#### Exercise:
Which lines come from the start of the records through the line that holds "unfold task, load_users in Ht."? Write them out word for word.

#### Entries provided:

(** The wizard never offers the creator as assignee: a director is offered
    everyone else, a chief every manager of the table (also those outside
    the chief's own hierarchy); the task text is kept stripped, and the
    button of an offered employee whose id has no [':'] stores exactly that
    id as the assignee, keeping the rest of the wizard's data. *)
Theorem create_wizard_offers : forall st ud c ud1 rs msg ud2 l,
  NoDup (map tg_id (users_tbl st)) ->
  task st ud c = (TASK_TEXT, ud1, rs) ->
  task_text_handler st ud1 msg = (CHOOSE_USER, ud2, A_choose_employee l) ->
  exists u, find_user (users_tbl st) c = Some u /\
  (forall v, In v l -> tg_id v <> c /\ In v (users_tbl st)) /\
  (role u = "director" -> l = filter (fun v => negb (String.eqb (tg_id v) c)) (users_tbl st)) /\
  (role u = "chief" -> l = filter (fun v => String.eqb (role v) "manager") (users_tbl st)) /\
  ud_task_text ud2 = Some (strip msg) /\
  (forall v, In v l -> ~ In ":"%char (list_ascii_of_string (tg_id v)) ->
     assign_task ud2 (assign_button v) =
       Some (DEADLINE_DATE,
             mk_user_data (Some (strip msg)) (Some (tg_id v)) (ud_deadline_date ud)
                          (Some (role u)) (Some c),
             A_enter_date)).
Proof.
  intros st ud c ud1 rs msg ud2 l Hnd Ht Htt.
  unfold task, load_users in Ht.
  destruct (find_user (users_tbl st) c) as [u|] eqn:Hu; [|discriminate].
  destruct (String.eqb (role u) "director" || String.eqb (role u) "chief") eqn:Hr; [|discriminate].
  injection Ht as <- _.
  unfold task_text_handler, load_users in Htt. cbn [ud_task_creator_role ud_task_creator_id get_or_empty] in Htt.
  assert (Hsplit : forall v, In v l -> ~ In ":"%char (list_ascii_of_string (tg_id v)) ->
     assign_task ud2 (assign_button v) =
       Some (DEADLINE_DATE,
             mk_user_data (Some (strip msg)) (Some (tg_id v)) (ud_deadline_date ud)
                          (Some (role u)) (Some c), A_enter_date)).
  { intros v _ Hv. unfold assign_task, assign_button. rewrite assign_split by exact Hv.
    destruct (String.eqb (role u) "director"), (String.eqb (role u) "chief");
      cbn in Hr; try discriminate;
      destruct (filter _ _); try discriminate; injection Htt as <- _; reflexivity. }
  exists u. split; [reflexivity|].
  destruct (String.eqb_spec (role u) "director") as [Ed|Ed].
  - destruct (filter _ _) as [|w ws] eqn:Ef; [discriminate|]. injection Htt as <- <-.
    split; [|split; [reflexivity | split; [intros Ec; rewrite Ed in Ec; discriminate|]]].
    + intros v Hv. rewrite <- Ef in Hv. apply filter_In in Hv as [Hin Hv].
      split; [|exact Hin]. apply negb_true_iff, String.eqb_neq in Hv. exact Hv.
    + split; [reflexivity|]. exact Hsplit.
  - destruct (String.eqb_spec (role u) "chief") as [Ec|Ec]; [|discriminate].
    destruct (filter _ _) as [|w ws] eqn:Ef; [discriminate|]. injection Htt as <- <-.
    split; [|split; [intros; contradiction | split; [reflexivity | split; [reflexivity|]]]].
    + intros v Hv. rewrite <- Ef in Hv. apply filter_In in Hv as [Hin Hv].
      split; [|exact Hin]. intros E. apply String.eqb_eq in Hv.
      pose proof (find_user_nodup _ _ Hnd Hin) as Hv'. rewrite E, Hu in Hv'.
      injection Hv' as ->. congruence.
    + exact Hsplit.
Qed.
(** What the repair branch assigns. *)
Lemma repair_fields q :
  let q' := repair t0 q in
  tilt_angle q' = 0 /\ tilt_direction q' = 0 /\ pole_status q' = PS_OK /\
  install_year q' = wrap32 (year_uint t0) /\ recalc q' = true /\
  down_time q' = down_time q /\ repair_time q' = repair_time q /\
  config q' = config q /\ resisting_moment q' = resisting_moment q.
Proof. destruct_pole q; cbn. repeat split. Qed.

(** What the wind branch leaves in the fields the step reads later. *)
Lemma wind_update_fields c q :
  let q' := wind_update sin cos PI c q in
  resisting_moment q' =
    (if resisting_moment q <? 0 then 0 else resisting_moment q) /\
  recalc q' = true /\ pole_status q' = pole_status q /\
  last_wind_speed q' = wind_speed q /\
  down_time q' = down_time q /\ repair_time q' = repair_time q /\
  config q' = config q /\ install_year q' = install_year q.
Proof. destruct_pole q; cbn. repeat split. Qed.

End Precommit.

(** ** Presync and the collaborators *)

Lemma presync_recalc p t0 :
  recalc p = true -> presync p t0 = (reset_sync_accumulators p, TS_NEVER).
Proof. intros R. unfold presync. now rewrite R. Qed.

Lemma presync_idle p t0 : recalc p = false -> presync p t0 = (p, TS_NEVER).
Proof. intros R. unfold presync. now rewrite R. Qed.

(** The collaborators change the eight accumulators and nothing else. *)
Lemma collaborate_eq cs p :
  collaborate cs p =
  p <| pole_moment := sum_from to_pole_moment cs (pole_moment p) |>
    <| equipment_moment := sum_from to_equipment_moment cs (equipment_moment p) |>
    <| wire_moment := sum_from to_wire_moment cs (wire_moment p) |>
    <| wire_tension := sum_from to_wire_tension cs (wire_tension p) |>
    <| wire_load := sum_from to_wire_load cs (wire_load p) |>
    <| equipment_moment_nowind :=
         sum_from to_equipment_moment_nowind cs (equipment_moment_nowind p) |>
    <| wire_load_nowind := sum_from to_wire_load_nowind cs (wire_load_nowind p) |>
    <| wire_moment_nowind := sum_from to_wire_moment_nowind cs (wire_moment_nowind p) |>.
Proof.
  unfold collaborate, sum_from. revert p.
  induction cs as [|c cs IH]; intros p.
  - destruct_pole p; reflexivity.
  - cbn [fold_left]. rewrite IH. destruct_pole p; reflexivity.
Qed.

(** The fields the collaborators leave alone, and the moments they leave. *)
Lemma collaborate_fields cs p :
  let p' := collaborate cs p in
  pole_status p' = pole_status p /\ recalc p' = recalc p /\
  down_time p' = down_time p /\ repair_time p' = repair_time p /\
  config p' = config p /\ resisting_moment p' = resisting_moment p /\
  install_year p' = install_year p /\
  tilt_angle p' = tilt_angle p /\ tilt_direction p' = tilt_direction p /\
  pole_moment p' = sum_from to_pole_moment cs (pole_moment p) /\
  equipment_moment p' = sum_from to_equipment_moment cs (equipment_moment p) /\
  wire_moment p' = sum_from to_wire_moment cs (wire_moment p) /\
  wire_tension p' = sum_from to_wire_tension cs (wire_tension p).
Proof. cbv zeta. rewrite collaborate_eq. destruct_pole p; cbn. repeat split. Qed.

Lemma reset_sync_fields p :
  let p' := reset_sync_accumulators p in
  pole_moment p' = 0 /\ equipment_moment p' = 0 /\ wire_moment p' = 0 /\
  wire_tension p' = 0 /\
  pole_status p' = pole_status p /\ recalc p' = recalc p /\
  down_time p' = down_time p /\ repair_time p' = repair_time p /\
  config p' = config p /\ resisting_moment p' = resisting_moment p.
Proof. destruct_pole p; cbn. repeat split. Qed.

(** ** The time step *)

Section StepProperties.

Variables (sin cos : double -> double) (PI : double).

Lemma step_eq h t0 cs p :
  step sin cos PI h t0 cs p =
  match precommit sin cos PI h p t0 with
  | None => None
  | Some (p1, _) => Some (postsync h (collaborate cs (fst (presync p1 t0))) t0)
  end.
Proof.
  unfold step. destruct (precommit sin cos PI h p t0) as [[p1 e]|]; [|reflexivity].
  unfold presync, sync, commit. cbn.
  now destruct (postsync h _ t0).
Qed.

Lemma wind_changed_not_due h p : wind_changed h p = true -> repair_due h p = false.
Proof.
  unfold wind_changed, repair_due. now destruct (pole_status p).
Qed.

(** The wind branch of a step: the pole at the entry of postsync. *)
Lemma step_wind_changed h t0 cs p c :
  config p = Some c -> wind_changed h p = true ->
  let p1 := wind_update sin cos PI c (refreshed c h t0 p) in
  precommit sin cos PI h p t0 = Some (p1, TS_NEVER) /\
  recalc p1 = true /\
  step sin cos PI h t0 cs p =
    Some (postsync h (collaborate cs (reset_sync_accumulators p1)) t0).
Proof.
  intros C W p1.
  assert (P : precommit sin cos PI h p t0 = Some (p1, TS_NEVER)).
  { rewrite precommit_eq, C. cbv zeta. now rewrite (wind_changed_not_due _ _ W), W. }
  assert (R : recalc p1 = true) by apply wind_update_fields.
  split; [exact P|]. split; [exact R|].
  now rewrite step_eq, P, (presync_recalc _ _ R).
Qed.

(** C9: in a step in which the wind-change trigger fires, precommit sets
    the recalc flag and leaves its tilt and wind moment in [pole_moment];
    presync then resets [pole_moment] to zero, so at the entry of postsync
    it holds only what the collaborators have added from zero (zero when
    there are none), and the total moment of the step is the sum of what
    the collaborators added to the four accumulators: the moment computed by
    precommit is no part of it. *)
Theorem wind_moment_is_reset h t0 cs p c :
  config p = Some c ->
  wind_changed h p = true ->
  exists p1,
    precommit sin cos PI h p t0 = Some (p1, TS_NEVER) /\
    recalc p1 = true /\
    pole_moment (fst (presync p1 t0)) = 0 /\
    let entry := collaborate cs (fst (presync p1 t0)) in
    pole_moment entry = sum_from to_pole_moment cs 0 /\
    (cs = [] -> pole_moment entry = 0) /\
    step sin cos PI h t0 cs p = Some (postsync h entry t0) /\
    total_moment (fst (postsync h entry t0)) =
      sum_from to_pole_moment cs 0 + sum_from to_equipment_moment cs 0
      + sum_from to_wire_moment cs 0 + sum_from to_wire_tension cs 0.
Proof.
  intros C W.
  destruct (step_wind_changed h t0 cs p c C W) as (P & R & S).
  set (p1 := wind_update sin cos PI c (refreshed c h t0 p)) in *.
  exists p1. split; [exact P|]. split; [exact R|].
  rewrite (presync_recalc _ t0 R). cbn [fst].
  destruct (reset_sync_fields p1) as (Z1 & Z2 & Z3 & Z4 & _ & R' & _).
  split; [exact Z1|]. cbv zeta.
  destruct (collaborate_fields cs (reset_sync_accumulators p1))
    as (_ & R'' & _ & _ & _ & _ & _ & _ & _ & A1 & A2 & A3 & A4).
  rewrite Z1 in A1. rewrite Z2 in A2. rewrite Z3 in A3. rewrite Z4 in A4.
  split; [exact A1|].
  split; [intros ->; exact Z1|].
  split; [exact S|].
  assert (Rc : recalc (collaborate cs (reset_sync_accumulators p1)) = true)
    by congruence.
  destruct (postsync_recalc h t0 _ Rc) as (T & _).
  rewrite T, A1, A2, A3, A4. reflexivity.
Qed.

#### Your solution:
(** The wizard never offers the creator as assignee: a director is offered
    everyone else, a chief every manager of the table (also those outside
    the chief's own hierarchy); the task text is kept stripped, and the
    button of an offered employee whose id has no [':'] stores exactly that
    id as the assignee, keeping the rest of the wizard's data. *)
Theorem create_wizard_offers : forall st ud c ud1 rs msg ud2 l,
  NoDup (map tg_id (users_tbl st)) ->
  task st ud c = (TASK_TEXT, ud1, rs) ->
  task_text_handler st ud1 msg = (CHOOSE_USER, ud2, A_choose_employee l) ->
  exists u, find_user (users_tbl st) c = Some u /\
  (forall v, In v l -> tg_id v <> c /\ In v (users_tbl st)) /\
  (role u = "director" -> l = filter (fun v => negb (String.eqb (tg_id v) c)) (users_tbl st)) /\
  (role u = "chief" -> l = filter (fun v => String.eqb (role v) "manager") (users_tbl st)) /\
  ud_task_text ud2 = Some (strip msg) /\
  (forall v, In v l -> ~ In ":"%char (list_ascii_of_string (tg_id v)) ->
     assign_task ud2 (assign_button v) =
       Some (DEADLINE_DATE,
             mk_user_data (Some (strip msg)) (Some (tg_id v)) (ud_deadline_date ud)
                          (Some (role u)) (Some c),
             A_enter_date)).
Proof.
  intros st ud c ud1 rs msg ud2 l Hnd Ht Htt.
  unfold task, load_users in Ht.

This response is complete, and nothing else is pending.